GIVEN DATA:
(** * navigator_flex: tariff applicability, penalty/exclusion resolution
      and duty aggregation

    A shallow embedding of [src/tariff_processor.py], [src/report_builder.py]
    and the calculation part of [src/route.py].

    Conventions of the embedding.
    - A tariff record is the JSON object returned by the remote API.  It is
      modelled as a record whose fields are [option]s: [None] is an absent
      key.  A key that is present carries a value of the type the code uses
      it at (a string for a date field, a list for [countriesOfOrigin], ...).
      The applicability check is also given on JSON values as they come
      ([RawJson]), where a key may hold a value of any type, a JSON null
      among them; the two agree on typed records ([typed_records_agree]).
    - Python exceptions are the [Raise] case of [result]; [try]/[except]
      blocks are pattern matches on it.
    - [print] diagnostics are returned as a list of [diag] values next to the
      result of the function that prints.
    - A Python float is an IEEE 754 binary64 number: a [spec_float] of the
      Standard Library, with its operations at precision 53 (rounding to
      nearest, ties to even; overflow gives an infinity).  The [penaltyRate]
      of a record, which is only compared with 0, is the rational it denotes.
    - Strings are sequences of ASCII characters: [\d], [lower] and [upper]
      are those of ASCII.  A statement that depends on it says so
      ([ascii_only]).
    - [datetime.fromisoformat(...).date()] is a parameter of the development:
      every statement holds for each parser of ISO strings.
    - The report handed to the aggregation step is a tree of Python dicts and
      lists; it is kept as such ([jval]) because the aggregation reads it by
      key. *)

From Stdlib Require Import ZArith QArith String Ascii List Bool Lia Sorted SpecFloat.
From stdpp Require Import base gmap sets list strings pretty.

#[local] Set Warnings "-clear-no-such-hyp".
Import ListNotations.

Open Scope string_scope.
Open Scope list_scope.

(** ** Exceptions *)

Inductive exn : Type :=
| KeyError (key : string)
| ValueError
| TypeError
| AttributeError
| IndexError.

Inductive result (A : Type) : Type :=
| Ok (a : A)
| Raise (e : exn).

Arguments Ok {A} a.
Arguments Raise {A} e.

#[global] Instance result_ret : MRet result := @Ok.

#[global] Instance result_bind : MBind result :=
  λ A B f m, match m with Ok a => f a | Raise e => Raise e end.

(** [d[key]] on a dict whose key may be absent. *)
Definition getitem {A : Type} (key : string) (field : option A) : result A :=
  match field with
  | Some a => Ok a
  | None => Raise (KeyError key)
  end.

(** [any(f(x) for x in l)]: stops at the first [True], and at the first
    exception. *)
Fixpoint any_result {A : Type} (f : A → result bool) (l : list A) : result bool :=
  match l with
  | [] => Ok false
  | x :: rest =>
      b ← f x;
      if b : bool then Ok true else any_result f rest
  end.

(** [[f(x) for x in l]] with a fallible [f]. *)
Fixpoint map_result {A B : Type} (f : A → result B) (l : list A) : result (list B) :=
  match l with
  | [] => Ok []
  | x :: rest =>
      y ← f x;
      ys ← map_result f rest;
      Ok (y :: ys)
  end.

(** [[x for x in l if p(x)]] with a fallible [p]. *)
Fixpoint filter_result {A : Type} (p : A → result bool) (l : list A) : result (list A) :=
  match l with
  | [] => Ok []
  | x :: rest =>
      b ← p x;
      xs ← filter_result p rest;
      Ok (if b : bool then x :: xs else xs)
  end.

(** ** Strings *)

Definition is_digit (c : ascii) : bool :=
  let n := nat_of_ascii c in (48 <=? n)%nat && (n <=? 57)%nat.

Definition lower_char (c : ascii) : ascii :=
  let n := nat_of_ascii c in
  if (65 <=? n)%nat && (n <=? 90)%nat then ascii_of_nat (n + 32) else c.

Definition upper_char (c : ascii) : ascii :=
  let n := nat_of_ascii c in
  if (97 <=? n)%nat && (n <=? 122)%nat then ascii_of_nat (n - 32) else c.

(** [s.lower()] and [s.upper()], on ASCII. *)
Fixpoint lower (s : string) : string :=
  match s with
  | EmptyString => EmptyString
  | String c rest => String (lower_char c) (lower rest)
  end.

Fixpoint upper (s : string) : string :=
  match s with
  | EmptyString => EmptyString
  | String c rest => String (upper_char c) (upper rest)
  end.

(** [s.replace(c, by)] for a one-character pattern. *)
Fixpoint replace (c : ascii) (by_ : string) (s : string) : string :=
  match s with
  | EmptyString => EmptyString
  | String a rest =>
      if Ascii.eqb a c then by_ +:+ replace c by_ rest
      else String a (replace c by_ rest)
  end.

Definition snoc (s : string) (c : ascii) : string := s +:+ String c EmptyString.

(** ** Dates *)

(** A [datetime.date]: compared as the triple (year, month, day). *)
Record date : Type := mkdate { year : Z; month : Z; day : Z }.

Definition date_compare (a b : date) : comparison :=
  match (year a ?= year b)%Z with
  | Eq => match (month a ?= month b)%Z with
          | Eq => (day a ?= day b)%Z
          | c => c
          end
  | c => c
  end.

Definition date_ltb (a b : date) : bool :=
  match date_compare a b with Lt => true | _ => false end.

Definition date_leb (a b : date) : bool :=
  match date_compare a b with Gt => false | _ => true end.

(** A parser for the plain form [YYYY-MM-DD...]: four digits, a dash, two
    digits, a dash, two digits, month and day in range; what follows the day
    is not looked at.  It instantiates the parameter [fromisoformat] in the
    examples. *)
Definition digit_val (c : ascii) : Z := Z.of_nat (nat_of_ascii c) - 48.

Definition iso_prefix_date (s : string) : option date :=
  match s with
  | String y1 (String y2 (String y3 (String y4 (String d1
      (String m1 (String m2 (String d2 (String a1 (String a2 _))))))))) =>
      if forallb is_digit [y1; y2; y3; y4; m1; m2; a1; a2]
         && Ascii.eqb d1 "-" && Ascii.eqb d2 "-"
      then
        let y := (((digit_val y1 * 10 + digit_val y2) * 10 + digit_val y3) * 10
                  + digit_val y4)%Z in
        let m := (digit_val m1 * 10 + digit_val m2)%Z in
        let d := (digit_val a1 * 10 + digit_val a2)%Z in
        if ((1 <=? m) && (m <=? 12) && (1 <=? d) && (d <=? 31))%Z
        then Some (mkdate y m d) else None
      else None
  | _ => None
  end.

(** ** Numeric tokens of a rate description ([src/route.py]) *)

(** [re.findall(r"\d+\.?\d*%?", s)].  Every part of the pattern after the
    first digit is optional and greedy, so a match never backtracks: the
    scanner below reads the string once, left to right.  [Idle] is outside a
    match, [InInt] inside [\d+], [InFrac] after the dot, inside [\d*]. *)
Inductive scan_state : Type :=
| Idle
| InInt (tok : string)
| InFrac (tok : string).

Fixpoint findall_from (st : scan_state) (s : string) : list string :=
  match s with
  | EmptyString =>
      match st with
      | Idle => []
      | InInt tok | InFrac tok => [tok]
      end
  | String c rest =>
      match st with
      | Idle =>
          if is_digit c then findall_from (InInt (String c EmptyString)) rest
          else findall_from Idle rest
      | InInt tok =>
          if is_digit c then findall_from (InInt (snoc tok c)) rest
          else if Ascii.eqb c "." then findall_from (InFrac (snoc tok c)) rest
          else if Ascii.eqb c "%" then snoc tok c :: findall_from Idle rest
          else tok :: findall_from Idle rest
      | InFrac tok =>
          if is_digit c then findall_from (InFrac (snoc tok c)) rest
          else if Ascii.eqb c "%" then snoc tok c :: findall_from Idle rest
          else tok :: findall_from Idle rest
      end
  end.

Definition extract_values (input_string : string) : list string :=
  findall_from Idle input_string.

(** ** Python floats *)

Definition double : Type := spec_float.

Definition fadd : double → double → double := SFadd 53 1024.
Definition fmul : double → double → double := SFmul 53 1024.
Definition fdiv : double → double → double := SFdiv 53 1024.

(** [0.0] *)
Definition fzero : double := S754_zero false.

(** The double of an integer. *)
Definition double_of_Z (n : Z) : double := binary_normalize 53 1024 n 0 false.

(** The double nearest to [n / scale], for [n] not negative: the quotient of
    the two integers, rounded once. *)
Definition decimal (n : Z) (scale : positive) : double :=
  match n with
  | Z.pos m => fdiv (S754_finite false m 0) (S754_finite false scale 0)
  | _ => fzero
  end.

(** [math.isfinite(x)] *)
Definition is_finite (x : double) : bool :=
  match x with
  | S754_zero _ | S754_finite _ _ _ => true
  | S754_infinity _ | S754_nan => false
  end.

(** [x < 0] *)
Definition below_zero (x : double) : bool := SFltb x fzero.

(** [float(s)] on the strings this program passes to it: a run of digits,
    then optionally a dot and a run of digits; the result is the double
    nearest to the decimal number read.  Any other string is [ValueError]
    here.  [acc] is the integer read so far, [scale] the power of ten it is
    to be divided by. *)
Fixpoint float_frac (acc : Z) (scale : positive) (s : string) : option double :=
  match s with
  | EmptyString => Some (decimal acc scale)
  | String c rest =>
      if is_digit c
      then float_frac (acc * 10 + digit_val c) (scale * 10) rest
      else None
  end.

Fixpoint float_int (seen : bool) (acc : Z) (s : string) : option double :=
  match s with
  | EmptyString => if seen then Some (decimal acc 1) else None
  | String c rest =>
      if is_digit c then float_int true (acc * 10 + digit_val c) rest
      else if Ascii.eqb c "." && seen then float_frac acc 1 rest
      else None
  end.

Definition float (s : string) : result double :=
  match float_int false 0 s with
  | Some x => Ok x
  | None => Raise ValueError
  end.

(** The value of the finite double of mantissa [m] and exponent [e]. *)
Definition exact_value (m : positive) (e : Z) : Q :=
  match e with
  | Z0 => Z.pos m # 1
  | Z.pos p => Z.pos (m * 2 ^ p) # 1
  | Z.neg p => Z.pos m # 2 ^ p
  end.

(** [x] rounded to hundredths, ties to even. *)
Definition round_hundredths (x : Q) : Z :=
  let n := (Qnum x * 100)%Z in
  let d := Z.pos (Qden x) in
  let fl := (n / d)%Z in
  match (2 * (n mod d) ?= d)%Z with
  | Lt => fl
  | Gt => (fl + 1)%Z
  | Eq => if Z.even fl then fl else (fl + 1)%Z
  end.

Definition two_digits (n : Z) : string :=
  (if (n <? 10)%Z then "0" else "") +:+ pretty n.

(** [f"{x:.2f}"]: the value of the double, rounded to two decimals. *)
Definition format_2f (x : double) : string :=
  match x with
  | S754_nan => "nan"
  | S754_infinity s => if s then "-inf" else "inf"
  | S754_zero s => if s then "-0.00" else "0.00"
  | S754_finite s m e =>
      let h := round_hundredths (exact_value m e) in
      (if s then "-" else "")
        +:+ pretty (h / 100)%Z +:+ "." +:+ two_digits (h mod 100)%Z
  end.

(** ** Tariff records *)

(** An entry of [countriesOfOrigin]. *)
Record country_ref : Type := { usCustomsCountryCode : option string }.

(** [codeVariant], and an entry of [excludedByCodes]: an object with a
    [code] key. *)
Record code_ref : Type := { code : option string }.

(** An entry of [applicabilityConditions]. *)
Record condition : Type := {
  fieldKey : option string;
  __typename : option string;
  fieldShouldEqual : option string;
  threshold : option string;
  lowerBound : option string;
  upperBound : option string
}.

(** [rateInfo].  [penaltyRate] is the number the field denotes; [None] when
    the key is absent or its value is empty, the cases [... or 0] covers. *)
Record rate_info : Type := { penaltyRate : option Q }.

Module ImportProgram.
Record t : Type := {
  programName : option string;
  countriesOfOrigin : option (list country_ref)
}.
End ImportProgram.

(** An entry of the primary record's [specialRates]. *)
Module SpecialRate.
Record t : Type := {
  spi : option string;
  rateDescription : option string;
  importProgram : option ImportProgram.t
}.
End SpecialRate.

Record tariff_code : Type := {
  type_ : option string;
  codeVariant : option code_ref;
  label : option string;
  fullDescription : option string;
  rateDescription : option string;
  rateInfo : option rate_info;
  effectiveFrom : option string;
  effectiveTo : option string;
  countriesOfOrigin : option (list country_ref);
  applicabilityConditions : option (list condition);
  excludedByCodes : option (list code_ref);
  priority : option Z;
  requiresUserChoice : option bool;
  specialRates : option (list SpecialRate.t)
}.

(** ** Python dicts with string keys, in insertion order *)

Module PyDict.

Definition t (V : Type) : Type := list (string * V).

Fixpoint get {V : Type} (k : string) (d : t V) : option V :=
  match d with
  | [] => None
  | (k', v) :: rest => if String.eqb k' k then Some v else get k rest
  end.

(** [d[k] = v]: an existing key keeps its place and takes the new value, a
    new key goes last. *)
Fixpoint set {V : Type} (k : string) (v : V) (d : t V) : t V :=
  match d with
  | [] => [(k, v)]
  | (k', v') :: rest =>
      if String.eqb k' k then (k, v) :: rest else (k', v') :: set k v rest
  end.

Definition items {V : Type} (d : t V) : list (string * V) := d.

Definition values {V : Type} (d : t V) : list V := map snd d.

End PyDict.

PROBLEM REQUIREMENTS:
Find the line with "Definition round_hundredths (x" in the entries above. Retype it and each line after it, exactly, through the line with "(** ** Tariff records *)", and stop there.

SOLUTION FOR THIS PROBLEM:
Definition round_hundredths (x : Q) : Z :=
  let n := (Qnum x * 100)%Z in
  let d := Z.pos (Qden x) in
  let fl := (n / d)%Z in
  match (2 * (n mod d) ?= d)%Z with
  | Lt => fl
  | Gt => (fl + 1)%Z
  | Eq => if Z.even fl then fl else (fl + 1)%Z
  end.

Definition two_digits (n : Z) : string :=
  (if (n <? 10)%Z then "0" else "") +:+ pretty n.

(** [f"{x:.2f}"]: the value of the double, rounded to two decimals. *)
Definition format_2f (x : double) : string :=
  match x with
  | S754_nan => "nan"
  | S754_infinity s => if s then "-inf" else "inf"
  | S754_zero s => if s then "-0.00" else "0.00"
  | S754_finite s m e =>
      let h := round_hundredths (exact_value m e) in
      (if s then "-" else "")
        +:+ pretty (h / 100)%Z +:+ "." +:+ two_digits (h mod 100)%Z
  end.

(** ** Tariff records *)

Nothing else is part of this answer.